■ **Assignment**
The lines to copy from the data below are those that hold the string "decodes".

Dataset entries
[Start of Attachment]

(** Every byte converts to a [double] between 0.0 and 255.0. *)
Lemma double_of_byte_range (b : byte) :
  PrimFloat.leb 0 (double_of_int (Z_of_byte b)) = true
  /\ PrimFloat.leb (double_of_int (Z_of_byte b)) 255 = true.
Proof. destruct b; split; vm_compute; reflexivity. Qed.

(** What the [ui8 ] branch returns, for every nonzero declared size. *)
Lemma ui8_decode_first (v : SMCVal.t) (b0 : byte) (rest : list byte) :
  SMCVal.dataType v = cstr "ui8 " ->
  SMCVal.dataSize v <> 0 ->
  SMCVal.bytes v = b0 :: rest ->
  convertValue v = double_of_int (Z_of_byte b0).
Proof.
  intros Htag Hsize Hbytes. decode.
  apply Z.eqb_neq in Hsize. now rewrite Hsize.
Qed.

(** C9.  A payload tagged [ui8 ] of nonzero declared size decodes to its
    first byte as an unsigned number, between 0 and 255, whatever the
    declared size and the bytes that follow; a payload that starts with 2A
    decodes to 42.0. *)
Theorem ui8_decode :
  (forall (v : SMCVal.t) (b0 : byte) (rest : list byte),
     SMCVal.dataType v = cstr "ui8 " ->
     SMCVal.dataSize v <> 0 ->
     SMCVal.bytes v = b0 :: rest ->
     convertValue v = double_of_int (Z_of_byte b0)
     /\ 0 <= Z_of_byte b0 <= 255
     /\ PrimFloat.leb 0 (convertValue v) = true
     /\ PrimFloat.leb (convertValue v) 255 = true)
  /\ (forall (v w : SMCVal.t) (b0 : byte) (rest rest' : list byte),
        SMCVal.dataType v = cstr "ui8 " ->
        SMCVal.dataType w = cstr "ui8 " ->
        SMCVal.dataSize v <> 0 ->
        SMCVal.dataSize w <> 0 ->
        SMCVal.bytes v = b0 :: rest ->
        SMCVal.bytes w = b0 :: rest' ->
        convertValue v = convertValue w)
  /\ (forall (key : list byte) (size : Z) (rest : list byte),
        size <> 0 ->
        convertValue (SMCVal.mk key size (cstr "ui8 ") (x2a :: rest))
        = 42%float).
Proof.
  split; [|split].
  - intros v b0 rest Htag Hsize Hbytes.
    rewrite (ui8_decode_first v b0 rest Htag Hsize Hbytes).
    pose proof (Z_of_byte_range b0). pose proof (double_of_byte_range b0).
    repeat split; try lia; tauto.
  - intros v w b0 rest rest' Hv Hw Sv Sw Bv Bw.
    now rewrite (ui8_decode_first v b0 rest Hv Sv Bv),
                (ui8_decode_first w b0 rest' Hw Sw Bw).
  - intros key size rest Hsize.
    now rewrite (ui8_decode_first
                   (SMCVal.mk key size (cstr "ui8 ") (x2a :: rest))
                   x2a rest eq_refl Hsize eq_refl).
Qed.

[End of Attachment]

■ **Response to this exercise**
(** C9.  A payload tagged [ui8 ] of nonzero declared size decodes to its
    decodes to 42.0. *)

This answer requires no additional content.